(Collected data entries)

Segment Open

(** [None] is a dereference of a null channel; [Some None] the result false. *)
Definition ieee80211_chandef_to_operating_class (c : cfg80211_chan_def) : option (option Z) :=
  let freq := center_freq1 c in
  if (2412 <=? freq) && (freq <=? 2472) then
    if width_num NL80211_CHAN_WIDTH_40 <? width_num (width c) then Some None
    else if bool_decide (width c = NL80211_CHAN_WIDTH_40) then
      ch ← chan c; Some (Some (if center_freq ch <? freq then 83 else 84))
    else Some (Some 81)
  else if freq =? 2484 then
    if negb (bool_decide (width c = NL80211_CHAN_WIDTH_20_NOHT)) then Some None
    else Some (Some 82)
  else
    let vht := match width c with
               | NL80211_CHAN_WIDTH_80 => 128
               | NL80211_CHAN_WIDTH_160 => 129
               | NL80211_CHAN_WIDTH_80P80 => 130
               | _ => 0
               end in
    if (5180 <=? freq) && (freq <=? 5240) then Some <$> class_5ghz c vht 116 117 115
    else if (5260 <=? freq) && (freq <=? 5320) then Some <$> class_5ghz c vht 119 120 118
    else if (5500 <=? freq) && (freq <=? 5720) then Some <$> class_5ghz c vht 122 123 121
    else if (5745 <=? freq) && (freq <=? 5845) then
      Some <$> class_5ghz c vht 126 127 (if freq <=? 5805 then 124 else 125)
    else if (56160 + 2160 * 1 <=? freq) && (freq <=? 56160 + 2160 * 6) then
      Some (if width_num NL80211_CHAN_WIDTH_40 <=? width_num (width c) then None else Some 180)
    else Some None.

(** ** Making a channel definition *)

Definition empty_chandef (ch : option ieee80211_channel) (w : nl80211_chan_width) (f : Z)
    : cfg80211_chan_def :=
  mk_chandef ch None w f 0 (mk_edmg 0 0) 0 0 0 false.

Definition cfg80211_chandef_create (ch : ieee80211_channel) (t : nl80211_channel_type)
    : cfg80211_chan_def :=
  match t with
  | NL80211_CHAN_NO_HT => empty_chandef (Some ch) NL80211_CHAN_WIDTH_20_NOHT (center_freq ch)
  | NL80211_CHAN_HT20 => empty_chandef (Some ch) NL80211_CHAN_WIDTH_20 (center_freq ch)
  | NL80211_CHAN_HT40PLUS =>
      empty_chandef (Some ch) NL80211_CHAN_WIDTH_40 (u32 (center_freq ch + 10))
  | NL80211_CHAN_HT40MINUS =>
      empty_chandef (Some ch) NL80211_CHAN_WIDTH_40 (u32 (center_freq ch - 10))
  end.

(** [None] is a dereference of a null channel. *)
Definition cfg80211_get_chandef_type (c : cfg80211_chan_def) : option nl80211_channel_type :=
  match width c with
  | NL80211_CHAN_WIDTH_20_NOHT => Some NL80211_CHAN_NO_HT
  | NL80211_CHAN_WIDTH_20 => Some NL80211_CHAN_HT20
  | NL80211_CHAN_WIDTH_40 =>
      ch ← chan c;
      Some (if center_freq ch <? center_freq1 c then NL80211_CHAN_HT40PLUS
            else NL80211_CHAN_HT40MINUS)
  | _ => Some NL80211_CHAN_NO_HT
  end.

(** ** Validity *)

Definition puncturing_values_80mhz : list Z := [0x8; 0x4; 0x2; 0x1].
Definition puncturing_values_160mhz : list Z :=
  [0x80; 0x40; 0x20; 0x10; 0x8; 0x4; 0x2; 0x1; 0xc0; 0x30; 0xc; 0x3].
Definition puncturing_values_320mhz : list Z :=
  [0xc000; 0x3000; 0xc00; 0x300; 0xc0; 0x30; 0xc; 0x3; 0xf000; 0xf00;
   0xf0; 0xf; 0xfc00; 0xf300; 0xf0c0; 0xf030; 0xf00c; 0xf003; 0xc00f;
   0x300f; 0xc0f; 0x30f; 0xcf; 0x3f].

Definition valid_puncturing_bitmap (c : cfg80211_chan_def) (primary_center punct : Z) : bool :=
  let check values half :=
    let start_freq := u32 (center_freq1 c - half) in
    if negb (nz punct) then true
    else if nz (punct .& u16 (BIT (u32 (primary_center - start_freq) / 20))) then false
    else existsb (fun v => v =? punct) values in
  match width c with
  | NL80211_CHAN_WIDTH_80 => check puncturing_values_80mhz 40
  | NL80211_CHAN_WIDTH_160 => check puncturing_values_160mhz 80
  | NL80211_CHAN_WIDTH_320 => check puncturing_values_320mhz 160
  | _ => punct =? 0
  end.

Definition cfg80211_valid_60g_freq (freq : Z) : bool := (58320 <=? freq) && (freq <=? 70200).

(** Contiguous and enabled channels among the six of an EDMG map: the current
    run, the longest run and the count. *)
Definition edmg_runs (channels : Z) : Z * Z :=
  let '(_, longest, enabled) :=
    foldl (fun '(run, longest, enabled) i =>
             let '(run, enabled) :=
               if nz (channels .& BIT i) then (run + 1, enabled + 1) else (0, enabled) in
             (run, Z.max run longest, enabled)) (0, 0, 0) [0; 1; 2; 3; 4; 5] in
  (longest, enabled).

Definition cfg80211_edmg_chandef_valid (c : cfg80211_chan_def) : option bool :=
  if negb (nz (edmg_channels (edmg c))) || negb (nz (bw_config (edmg c))) then Some false
  else
    ch ← chan c;
    if negb (cfg80211_valid_60g_freq (center_freq ch)) then Some false
    else
      let bw := bw_config (edmg c) in
      let '(longest, enabled) := edmg_runs (edmg_channels (edmg c)) in
      if (bw <? 4) || (15 <? bw) then Some false
      else if longest <? bw mod 4 + 1 then Some false
      else if bw <? 8 then Some true
      else if bw <? 12 then Some (negb (enabled <? 2))
      else Some (negb ((enabled <? 4) || (longest <? 2))).
(** C25: two valid channel definitions with one control channel and different
    widths are compatible, in either order, exactly if neither has a channel for
    non-primary access (NPCA), the narrower is not an 80+80 MHz definition, and
    it is one of the segments into which the wider divides at that width, with
    the same sub-channels punctured; the wider one is the result. *)
Theorem chandef_compatible_correct n w ch :
  usable_def n ch -> usable_def w ch -> width_num (width n) < width_num (width w) ->
  exists r, cfg80211_chandef_compatible n w = Some r /\ cfg80211_chandef_compatible w n = Some r /\
    (r = Some w \/ r = None) /\
    (r = Some w <-> npca_chan n = None /\ npca_chan w = None /\
                    width n <> NL80211_CHAN_WIDTH_80P80 /\ is_block n w).
Proof.
  intros Un Uw Hlt. destruct (decide (npca_chan n = None /\ npca_chan w = None)) as [[Nn Nw]|Hc].
  - destruct (compatible_block n w ch Un Uw Nn Nw Hlt) as (r & E1 & E2 & Hr & Hb). exists r. split_and!; try done.
    rewrite Hb. tauto.
  - assert (npca_chan n <> None \/ npca_chan w <> None) as Hc'.
    { destruct (npca_chan n); [by left|]. right. intros E. by destruct Hc. }
    assert (width n <> width w) as Hne by (intros E; rewrite E in Hlt; lia).
    exists None. rewrite !(compatible_npca _ _ ch) by (apply Un || apply Uw || (intros E; apply Hne; congruence) || tauto).
    split_and!; auto. split; [done|]. intros (? & ? & _). by destruct Hc.
Qed.

(** ** The walk over the sub-channels *)

(** The sub-channels of a segment from [freq] on that are not punctured. *)
Fixpoint subs (n : nat) (freq cf punct : Z) : list (Z * Z) :=
  match n with
  | O => []
  | S n => (if nz (punct .& 1) then [] else [(freq, cf)]) ++ subs n (freq + 20000) cf (punct >> 1)
  end.

Lemma elem_of_subs n freq cf punct f g :
  (f, g) ∈ subs n freq cf punct <->
  g = cf /\ exists i, 0 <= i < Z.of_nat n /\ f = freq + 20000 * i /\ Z.testbit punct i = false.
Proof.
  revert freq punct. induction n as [|n IH]; intros freq punct; cbn [subs].
  { split; [by intros ?%elem_of_nil|]. intros (_ & i & ? & _). lia. }
  rewrite elem_of_app, IH. replace (punct .& 1) with (punct .& 2 ^ 0) by done. rewrite nz_land_pow2 by lia.
  split.
  - intros [H|(-> & i & Hi & -> & Hb)].
    + destruct (Z.testbit punct 0) eqn:E; [by apply elem_of_nil in H|].
      apply list_elem_of_singleton in H. injection H as -> ->. split; [done|].
      exists 0. split_and!; (done || lia).
    + split; [done|]. exists (i + 1). split_and!; [lia..|]. by rewrite Z.shiftr_spec in Hb by lia.
  - intros (-> & i & Hi & -> & Hb). destruct (decide (i = 0)) as [->|].
    + left. rewrite Hb. apply list_elem_of_singleton. f_equal. lia.
    + right. split; [done|]. exists (i - 1). split_and!; [lia..|].
      rewrite Z.shiftr_spec by lia. by replace (i - 1 + 1) with i by lia.
Qed.

Section Walk.
Context (c : cfg80211_chan_def).

(** One segment to its end. *)
Lemma subchan_loop_one cf n : forall fuel freq punct,
  (n < fuel)%nat -> 0 <= freq -> freq + 20000 * Z.of_nat n < 2 ^ 32 ->
  (cf =? 1) && nz (center_freq2 c) = false ->
  cfg80211_get_end_freq c cf = freq + 20000 * (Z.of_nat n - 1) ->
  subchan_loop c fuel freq cf punct = Some (subs n freq cf punct).
Proof.
  induction n as [|n IH]; intros [|fuel] freq punct Hf H0 Hw Hcf He; try lia; cbn [subchan_loop subs].
  - destruct (Z.leb_spec freq (cfg80211_get_end_freq c cf)); [lia|done].
  - destruct (Z.leb_spec freq (cfg80211_get_end_freq c cf)); [|lia].
    change (MHZ_TO_KHZ 20) with 20000. rewrite Hcf. cbn [andb]. rewrite wrap_small by (unfold is_uint; lia).
    rewrite IH, bind_some by (done || lia). by destruct (nz (punct .& 1)).
Qed.

Lemma subchan_loop_S fuel freq cf punct :
  subchan_loop c (S fuel) freq cf punct =
  if freq <=? cfg80211_get_end_freq c cf then
    let next := u32 (freq + MHZ_TO_KHZ 20) in
    rest ← (if (cf =? 1) && nz (center_freq2 c) && (cfg80211_get_end_freq c cf <? next)
            then subchan_loop c fuel (cfg80211_get_start_freq c (cf + 1)) (cf + 1) 0
            else subchan_loop c fuel next cf (punct >> 1));
    Some (if nz (punct .& 1) then rest else (freq, cf) :: rest)
  else Some [].
Proof. done. Qed.

(** The first of two segments. *)
Lemma subchan_loop_two n fuel rest freq punct :
  0 <= freq -> freq + 20000 * (Z.of_nat n + 1) < 2 ^ 32 -> nz (center_freq2 c) = true ->
  cfg80211_get_end_freq c 1 = freq + 20000 * Z.of_nat n ->
  subchan_loop c fuel (cfg80211_get_start_freq c 2) 2 0 = Some rest ->
  subchan_loop c (S n + fuel) freq 1 punct = Some (subs (S n) freq 1 punct ++ rest).
Proof.
  revert freq punct. induction n as [|n IH]; intros freq punct H0 Hw Hc2 He Hr.
  all: rewrite Nat.add_succ_l.
  all: rewrite subchan_loop_S; cbv zeta; change (MHZ_TO_KHZ 20) with 20000.
  all: (destruct (Z.leb_spec freq (cfg80211_get_end_freq c 1)); [|lia]);
    rewrite wrap_small by (unfold is_uint; lia); change (1 =? 1) with true; rewrite Hc2; cbn [andb].
  - destruct (Z.ltb_spec (cfg80211_get_end_freq c 1) (freq + 20000)); [|lia].
    change (1 + 1) with 2. change (0 + fuel)%nat with fuel. rewrite Hr, bind_some. cbn [subs].
    by destruct (nz (punct .& 1)).
  - destruct (Z.ltb_spec (cfg80211_get_end_freq c 1) (freq + 20000)); [lia|].
    rewrite (IH (freq + 20000) (punct >> 1)), bind_some by (done || lia).
    change (subs (S (S n)) freq 1 punct) with
      ((if nz (punct .& 1) then [] else [(freq, 1)]) ++ subs (S n) (freq + 20000) 1 (punct >> 1)).
    rewrite <- app_assoc. by destruct (nz (punct .& 1)).
Qed.

Context (k : nat).
Hypothesis Hk : order (width c) = Some k.

Lemma start_freq_spec cf f :
  f = (if cf =? 1 then center_freq1 c else center_freq2 c) -> freq_ok f ->
  cfg80211_get_start_freq c cf = 1000 * (low_edge f k + 10) /\
  cfg80211_get_end_freq c cf = 1000 * (low_edge f k + 10) + 20000 * (pow k - 1).
Proof.
  intros Hf Hok. unfold cfg80211_get_start_freq, cfg80211_get_end_freq, seg_center, MHZ_TO_KHZ,
    cfg80211_chandef_get_width. rewrite <- Hf. destruct (order_width _ _ Hk) as [-> _].
  pose proof (order_pow_le _ _ Hk). unfold freq_ok, low_edge in *.
  rewrite !(wrap_small 32 (_ * 1000)) by (unfold is_uint; lia).
  assert (20 * pow k * 1000 / 2 = 10000 * pow k) as ->.
  { replace (20 * pow k * 1000) with (10000 * pow k * 2) by lia. by rewrite Z.div_mul by lia. }
  destruct (Z.leb_spec (20 * pow k * 1000) (20 * 1000)).
  - assert (pow k = 1) as -> by lia. lia.
  - rewrite !wrap_small by (unfold is_uint; lia). lia.
Qed.

(** The frequencies the walk visits: the sub-channels that are not punctured of
    the first segment, and all of the second. *)
Definition active (f : Z) : Prop :=
  (exists i, 0 <= i < pow k /\ f = 1000 * (low_edge (center_freq1 c) k + 10 + 20 * i) /\
     Z.testbit (punctured c) i = false) \/
  (center_freq2 c <> 0 /\
   exists i, 0 <= i < pow k /\ f = 1000 * (low_edge (center_freq2 c) k + 10 + 20 * i)).

Lemma walk_spec :
  freq_ok (center_freq1 c) -> center_freq2 c = 0 \/ (k <= 3)%nat /\ freq_ok (center_freq2 c) ->
  exists l, for_each_subchan c = Some l /\ forall f, f ∈ l.*1 <-> active f.
Proof.
  intros H1 H2. pose proof (order_pow_le _ _ Hk) as Hp.
  destruct (start_freq_spec 1 (center_freq1 c)) as [Es Ee]; [done..|].
  assert (Z.of_nat (Z.to_nat (pow k)) = pow k) as En by lia.
  assert (forall f cf punct g, f ∈ (subs (Z.to_nat (pow k)) (1000 * (low_edge g k + 10)) cf punct).*1 <->
    exists i, 0 <= i < pow k /\ f = 1000 * (low_edge g k + 10 + 20 * i) /\ Z.testbit punct i = false) as Hel.
  { intros f cf punct g. rewrite list_elem_of_fmap. split.
    - intros ([f' cf'] & -> & (-> & i & Hi & -> & Hb)%elem_of_subs). exists i. cbn. split_and!; (done || lia).
    - intros (i & Hi & -> & Hb). exists (1000 * (low_edge g k + 10 + 20 * i), cf). split; [done|].
      apply elem_of_subs. split; [done|]. exists i. split_and!; (done || lia). }
  unfold for_each_subchan, freq_ok, low_edge in *. destruct (Z.eq_dec (center_freq2 c) 0) as [E0|E0].
  - eexists. split.
    + rewrite Es. apply (subchan_loop_one 1 (Z.to_nat (pow k))); try lia.
      unfold nz. by rewrite E0.
    + intros f. rewrite Hel. unfold active, low_edge. split; [by left|]. intros [?|[? _]]; done.
  - destruct H2 as [|[Hk3 H2]]; [done|].
    assert (pow k <= 8) by (unfold pow; apply (Z.pow_le_mono_r 2 _ 3); lia).
    destruct (start_freq_spec 2 (center_freq2 c)) as [Es2 Ee2]; [done..|]. unfold low_edge in *.
    assert (exists n, Z.to_nat (pow k) = S n /\ (n < 8)%nat) as (n & Hn & Hn8).
    { exists (Z.to_nat (pow k) - 1)%nat. lia. }
    eexists. split.
    + rewrite Es. replace 20%nat with (S n + (20 - S n))%nat by lia. apply subchan_loop_two; try lia.
      * unfold nz. by destruct (Z.eqb_spec (center_freq2 c) 0).
      * rewrite Es2. apply (subchan_loop_one 2 (Z.to_nat (pow k))); lia.
    + intros f. rewrite fmap_app, elem_of_app, <- Hn, !Hel. unfold active, low_edge. split.
      * intros [?|(i & Hi & -> & _)]; [by left|]. right. split; [done|]. by exists i.
      * intros [?|(_ & i & Hi & ->)]; [by left|]. right. exists i. rewrite Z.bits_0. done.
Qed.

End Walk.

(** ** Radar detection *)

Lemma find_update (g : ieee80211_channel -> ieee80211_channel) wiphy x y :
  (forall ch, ieee80211_channel_to_khz (g ch) = ieee80211_channel_to_khz ch) ->
  ieee80211_get_channel_khz (update_channel g wiphy x) y =
  if x =? y then g <$> ieee80211_get_channel_khz wiphy y else ieee80211_get_channel_khz wiphy y.
Proof.
  intros Hg. unfold ieee80211_get_channel_khz. induction wiphy as [|ch wiphy IH]; cbn [update_channel List.find].
  { by destruct (x =? y). }
  destruct (Z.eqb_spec (ieee80211_channel_to_khz ch) x) as [E|E]; cbn [List.find].
  - rewrite Hg, E. by destruct (Z.eqb_spec x y).
  - rewrite IH. destruct (Z.eqb_spec (ieee80211_channel_to_khz ch) y) as [E'|]; [|done].
    destruct (Z.eqb_spec x y); [congruence|done].
Qed.

(** What the walk does to the channel at a frequency. *)
Lemma find_updates (g : ieee80211_channel -> ieee80211_channel) l : forall wiphy y,
  (forall ch, ieee80211_channel_to_khz (g ch) = ieee80211_channel_to_khz ch) ->
  (forall ch, g (g ch) = g ch) ->
  ieee80211_get_channel_khz (foldl (fun w '(freq, _) => update_channel g w freq) wiphy (l : list (Z * Z))) y =
  if bool_decide (y ∈ l.*1) then g <$> ieee80211_get_channel_khz wiphy y
  else ieee80211_get_channel_khz wiphy y.
Proof.
  induction l as [|[x cf] l IH]; intros wiphy y Hg Hgg; cbn [foldl].
  { by rewrite bool_decide_eq_false_2 by apply not_elem_of_nil. }
  rewrite IH, find_update by done. cbn [fmap list_fmap fst].
  destruct (Z.eqb_spec x y) as [->|Hne].
  - rewrite (bool_decide_eq_true_2 (y ∈ y :: _)) by (apply elem_of_cons; auto).
    destruct (bool_decide _); [|done]. destruct (ieee80211_get_channel_khz wiphy y); [|done].
    cbn. by rewrite Hgg.
  - assert (bool_decide (y ∈ x :: l.*1) = bool_decide (y ∈ l.*1)) as ->; [|done].
    apply bool_decide_ext. rewrite elem_of_cons. split; [intros [?|?]; [congruence|done]|auto].
Qed.

Definition is_radar (ch : ieee80211_channel) : bool := nz (chan_flags ch .& IEEE80211_CHAN_RADAR).
Definition is_disabled (ch : ieee80211_channel) : bool := nz (chan_flags ch .& IEEE80211_CHAN_DISABLED).

Definition dfs_update (st : nl80211_dfs_state) (now : Z) (ch : ieee80211_channel) : ieee80211_channel :=
  if is_radar ch then set_dfs ch st now else ch.

Lemma dfs_update_khz st now ch : ieee80211_channel_to_khz (dfs_update st now ch) = ieee80211_channel_to_khz ch.
Proof. unfold dfs_update. by destruct (is_radar ch). Qed.

Lemma dfs_update_twice st now ch : dfs_update st now (dfs_update st now ch) = dfs_update st now ch.
Proof.
  unfold dfs_update. destruct (is_radar ch) eqn:E; [|by rewrite E].
  change (is_radar (set_dfs ch st now)) with (is_radar ch). by rewrite E.
Qed.

(** A definition whose walk is described by [active]. *)
Record walkable (c : cfg80211_chan_def) (k : nat) : Prop := {
  wk_valid : cfg80211_chandef_valid c = true;
  wk_order : order (width c) = Some k;
  wk_freq1 : freq_ok (center_freq1 c);
  wk_freq2 : center_freq2 c = 0 \/ (k <= 3)%nat /\ freq_ok (center_freq2 c);
}.

Lemma order_width_pos c k : order (width c) = Some k -> cfg80211_chandef_get_width c <? 0 = false.
Proof.
  intros Hk. unfold cfg80211_chandef_get_width. destruct (order_width _ _ Hk) as [-> _].
  pose proof (pow_pos k). by destruct (Z.ltb_spec (20 * pow k) 0); [lia|].
Qed.

(** The state of the channels after [cfg80211_set_dfs_state]. *)
Lemma set_dfs_state_spec wiphy c k st now :
  walkable c k ->
  exists wiphy', cfg80211_set_dfs_state wiphy c st now = Some wiphy' /\
    forall f, (active c k f ->
                 ieee80211_get_channel_khz wiphy' f = dfs_update st now <$> ieee80211_get_channel_khz wiphy f) /\
              (~ active c k f -> ieee80211_get_channel_khz wiphy' f = ieee80211_get_channel_khz wiphy f).
Proof.
  intros [Hv Hk H1 H2]. destruct (walk_spec c k Hk H1 H2) as (l & Hl & Hact).
  unfold cfg80211_set_dfs_state. rewrite Hv, (order_width_pos c k Hk), Hl, bind_some by done. cbn [negb].
  eexists. split; [done|]. intros f.
  rewrite (find_updates (dfs_update st now)) by (apply dfs_update_khz || apply dfs_update_twice).
  rewrite <- Hact. split; intros; [by rewrite bool_decide_eq_true_2|by rewrite bool_decide_eq_false_2].
Qed.

(** Availability is a condition on every active sub-channel. *)
Lemma dfs_available_spec wiphy offload c k :
  walkable c k ->
  exists b, cfg80211_chandef_dfs_available wiphy offload c = Some b /\
    (b = true <-> forall f, active c k f -> exists ch, ieee80211_get_channel_khz wiphy f = Some ch /\
       is_disabled ch = false /\
       (is_radar ch = true -> dfs_state ch = NL80211_DFS_AVAILABLE \/
          dfs_state ch = NL80211_DFS_USABLE /\ offload = true)).
Proof.
  intros [Hv Hk H1 H2]. destruct (walk_spec c k Hk H1 H2) as (l & Hl & Hact).
  unfold cfg80211_chandef_dfs_available. rewrite Hv, (order_width_pos c k Hk), Hl, bind_some by done. cbn [negb].
  eexists. split; [done|]. rewrite forallb_forall. split.
  - intros H f ([f' cf] & -> & Hin)%Hact%list_elem_of_fmap. apply list_elem_of_In in Hin.
    specialize (H _ Hin). cbn [fst] in *. destruct (ieee80211_get_channel_khz wiphy f') as [ch|]; [|done].
    exists ch. fold (is_disabled ch) (is_radar ch) in H. split; [done|].
    destruct (is_disabled ch), (is_radar ch), (dfs_state ch), offload; cbn in H; try done; auto.
  - intros H [f cf] Hin%list_elem_of_In. destruct (H f) as (ch & -> & Hd & Hr).
    { apply Hact. apply list_elem_of_fmap. by exists (f, cf). }
    fold (is_disabled ch) (is_radar ch). rewrite Hd. destruct (is_radar ch); [|done].
    destruct Hr as [-> |[-> ->]]; done.
Qed.
(* ===== verification/Mle.v ===== *)
(** * Mle: the multi-link element

    [include/linux/ieee80211-eht.h]: the control word of a multi-link element
    says which fields its common part holds.  [ieee80211_mle_size_ok] checks
    that the part is long enough for them; the accessors then compute where
    each field lies without further checks.  The same for the per-station
    profiles inside the element.  The element is a buffer and an offset; an
    access outside the buffer has no value. *)
From S2P Require Import Prelude Frame.

Definition WLAN_EID_EXTENSION : Z := 255.
Definition IEEE80211_ML_CONTROL_TYPE : Z := 0x0007.
Definition IEEE80211_ML_CONTROL_TYPE_BASIC : Z := 0.
Definition IEEE80211_ML_CONTROL_TYPE_PREQ : Z := 1.
Definition IEEE80211_ML_CONTROL_TYPE_RECONF : Z := 2.
Definition IEEE80211_ML_CONTROL_TYPE_TDLS : Z := 3.
Definition IEEE80211_ML_CONTROL_TYPE_PRIO_ACCESS : Z := 4.
Definition IEEE80211_MLC_BASIC_PRES_LINK_ID : Z := 0x0010.
Definition IEEE80211_MLC_BASIC_PRES_BSS_PARAM_CH_CNT : Z := 0x0020.
Definition IEEE80211_MLC_BASIC_PRES_MED_SYNC_DELAY : Z := 0x0040.
Definition IEEE80211_MLC_BASIC_PRES_EML_CAPA : Z := 0x0080.
Definition IEEE80211_MLC_BASIC_PRES_MLD_CAPA_OP : Z := 0x0100.
Definition IEEE80211_MLC_BASIC_PRES_MLD_ID : Z := 0x0200.
Definition IEEE80211_MLC_BASIC_PRES_EXT_MLD_CAPA_OP : Z := 0x0400.
Definition IEEE80211_MLC_BASIC_PRES_ENH_CRIT_UPD : Z := 0x0800.
Definition IEEE80211_MLC_BASIC_PRES_AGE_OF_BSS_LOAD : Z := 0x1000.
Definition IEEE80211_MLC_PREQ_PRES_MLD_ID : Z := 0x0010.
Definition IEEE80211_MLC_PREQ_PRES_MLD_MAC_ADDR : Z := 0x0020.
Definition IEEE80211_MLC_PREQ_PRES_NEIGH_AP_MLD_MAC_ADDR : Z := 0x0040.
Definition IEEE80211_MLC_RECONF_PRES_MLD_MAC_ADDR : Z := 0x0010.
Definition IEEE80211_MLC_RECONF_PRES_EML_CAPA : Z := 0x0020.
Definition IEEE80211_MLC_RECONF_PRES_MLD_CAPA_OP : Z := 0x0040.
Definition IEEE80211_MLC_RECONF_PRES_EXT_MLD_CAPA_OP : Z := 0x0080.
Definition IEEE80211_MLC_RECONF_PRES_TARGET_AP_MLD_ADDR : Z := 0x0100.
Definition IEEE80211_MED_SYNC_DELAY_DEFAULT : Z := 0x10ac.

Segment Closed

Problem statement →
Of the entries above, repeat exactly the lines from the line with "unfold cfg80211_chandef_dfs_available. rewrite" through the line with "says which fields", both of them included.

Task response →
  unfold cfg80211_chandef_dfs_available. rewrite Hv, (order_width_pos c k Hk), Hl, bind_some by done. cbn [negb].
  eexists. split; [done|]. rewrite forallb_forall. split.
  - intros H f ([f' cf] & -> & Hin)%Hact%list_elem_of_fmap. apply list_elem_of_In in Hin.
    specialize (H _ Hin). cbn [fst] in *. destruct (ieee80211_get_channel_khz wiphy f') as [ch|]; [|done].
    exists ch. fold (is_disabled ch) (is_radar ch) in H. split; [done|].
    destruct (is_disabled ch), (is_radar ch), (dfs_state ch), offload; cbn in H; try done; auto.
  - intros H [f cf] Hin%list_elem_of_In. destruct (H f) as (ch & -> & Hd & Hr).
    { apply Hact. apply list_elem_of_fmap. by exists (f, cf). }
    fold (is_disabled ch) (is_radar ch). rewrite Hd. destruct (is_radar ch); [|done].
    destruct Hr as [-> |[-> ->]]; done.
Qed.
(* ===== verification/Mle.v ===== *)
(** * Mle: the multi-link element

    [include/linux/ieee80211-eht.h]: the control word of a multi-link element
    says which fields its common part holds.  [ieee80211_mle_size_ok] checks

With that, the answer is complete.